Karyawan merupakan salah satu aset perusahaan yang digunakan sebagai jalan
untuk memajukan dan mengembangkan perusahaan. Perusahaan akan terus
mengembangkan kompetensi karyawan yang dimilikinya dengan berbagai cara yang
dimiliki. Sehingga perusahaan akan terus mengikat dan mempertahankan karyawannya
yang mandiri, kreatif dan inovatif.

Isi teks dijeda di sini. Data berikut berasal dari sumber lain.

(** X25.  Whatever [doSync_] starts, and also when it calls itself, it
    leaves the two sessions as one comparison of them does, shows the
    status of that comparison's report, and keeps the options. *)
Theorem doSync_reports_the_comparison (localIsNewer : option bool) (t : TabberClass) :
  localSession_ (fst (doSync_ localIsNewer t))
  = snd (fst (getSessionDiff (localSession_ t) (remoteSession_ t)))
  /\ remoteSession_ (fst (doSync_ localIsNewer t))
     = snd (getSessionDiff (localSession_ t) (remoteSession_ t))
  /\ (status_ (fst (doSync_ localIsNewer t)),
      statusMessage_ (fst (doSync_ localIsNewer t))) = status_of (report t)
  /\ options_ (fst (doSync_ localIsNewer t)) = options_ t
  /\ initialized_ (fst (doSync_ localIsNewer t)) = initialized_ t
  /\ debug (fst (doSync_ localIsNewer t)) = debug t.
Proof.
  destruct (compared_fields t) as (A & B & C & D & _ & _ & I & _ & G).
  destruct (doSync_cases localIsNewer t) as [E|[(E & _)|(E & _)]];
    rewrite E; cbn [fst]; cbn; auto 10.
Qed.

(** X26.  On the first sync (local generation 1) a call of [doSync_] that
    is not for a remote change starts no save. *)
Theorem doSync_first_time_never_saves (localIsNewer : option bool) (t : TabberClass) :
  generation (localSession_ t) = 1 ->
  localIsNewer <> Some false ->
  ~ In StartSave (snd (doSync_ localIsNewer t)).
Proof.
  intros G1 Hl.
  destruct (doSync_cases localIsNewer t)
    as [E|[(E & _ & _ & F & _ & [[_ N]|(Fl & Gl & Gr & N & _)])|(E & _)]];
    rewrite E; cbn [snd].
  - intros [].
  - contradiction.
  - exfalso. apply N.
    destruct localIsNewer as [[|]|]; cbn in Fl; try discriminate; [congruence|].
    apply orb_false_iff in Fl. destruct Fl as [_ Fl].
    apply Z.leb_gt in Fl.
    destruct (compared_twice t F Gl Gr) as (_ & _ & K).
    rewrite K; [assumption|lia].
  - intros [H|[]]. discriminate H.
Qed.

Lemma doSync_first_time_never_saves_witness :
  generation (localSession_ firstSync) = 1
  /\ ~ In StartSave (snd (doSync_ None firstSync)).
Proof.
  split; [reflexivity|].
  apply (doSync_first_time_never_saves None firstSync);
    [reflexivity|discriminate].
Defined.
(** * MPR121_Helper: a verified model of the capacitive-touch wrapper

    Shallow embedding of [examples/mpr121-capacitive-stream/MPR121_Helper.h].
    The wrapper keeps two generations of a 12-bit touch mask and a cache of
    twelve filtered readings, all pulled from an [Adafruit_MPR121] driver that
    it reaches through a pointer.

    - unsigned C++ integers are [Z] values, wrap-around written with [mod];
    - the driver is an interface (a type class over the driver's state);
    - driver objects live in a store indexed by addresses, the wrapper holds
      an address; dereferencing an address that holds no driver, or indexing
      the cache array outside its bounds, is undefined behaviour and makes a
      program return [None]. *)

From Stdlib Require Import ZArith Lia Bool.
From stdpp Require Import base option list list_numbers gmap.

Local Open Scope Z_scope.

(** ** Machine integers *)

Definition uint8 (z : Z) : Z := z mod 2 ^ 8.
Definition uint16 (z : Z) : Z := z mod 2 ^ 16.

Definition is_uint8 (z : Z) : Prop := 0 <= z < 2 ^ 8.
Definition is_uint16 (z : Z) : Prop := 0 <= z < 2 ^ 16.

(** ** The driver interface

    [Adafruit_MPR121.h] is a third-party header; the wrapper uses three of
    its methods.  A driver state of type [D] stands for the driver object
    together with the hardware behind it, so every call may change it. *)

Module Driver.

Class Adafruit_MPR121 (D : Type) := {
  (** [uint16_t touched(void)] *)
  touched : D -> Z * D;
  (** [uint16_t filteredData(uint8_t t)] *)
  filteredData : Z -> D -> Z * D;
  (** [void setThresholds(uint8_t touch, uint8_t release)] *)
  setThresholds : Z -> Z -> D -> D;
  (** the two readers return [uint16_t] *)
  touched_uint16 : forall d, is_uint16 (touched d).1;
  filteredData_uint16 : forall t d, is_uint16 (filteredData t d).1
}.

End Driver.

(** ** Programs over the store of driver objects *)

Section Programs.

Context {D : Type}.

(** A program reads and updates the store; [None] is undefined behaviour. *)
Definition M (A : Type) : Type := gmap N D -> option (A * gmap N D).

Definition ret {A} (a : A) : M A := fun mem => Some (a, mem).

Dalam hal ini karyawan harus memiliki modal untuk
bisa mempertahanakna diri dalam perusahaan tempat dia bekerja, karena semakin ketatnya
kriteria perusahaan dalam mencari dan mempertahankan karyawannya. Untuk itu berikut
merupakan ciri-ciri karyawan yang dimaksud adalah yang memiliki pengetahuan,
kapabilitas dan inovatif :

1. Keterampilan dan sikap dalam memecahkan masalah yang berorientasi pada


efisiensi, produktivitas, dan kepedulian terhadap lingkungan yang ada.

2. Keterampilan dan sikap dalam mengendalikan emosi diri dan membangun


pertemanan dengan rekan kerja.

3. Sikap diri yang mau dan ingin terus belajar mengenai masalah yang ada dalam
perusahaan.

4. Keterampilan dan sikap dalam pengembangan diri untuk mengaitkan


kompetensi pekerjaan dengan kompetensi pribadi individu.

5. Keterampilan dan sikap dalam berkomunikasi terhadap atasan, rekan kerja


maupun rekan bisnis.

6. Memiliki sikap dan pengetahuan untuk mencari cara-cara baru dalam


mengoptimalkan pelayanan mutu terhadap pelanggan.

7. Keterampilan dan sikap saling memperkuar (sinergitas) antar karyawan untuk


selalu meningkatkan mutu produk dan mutu dalam melayani pelanggan.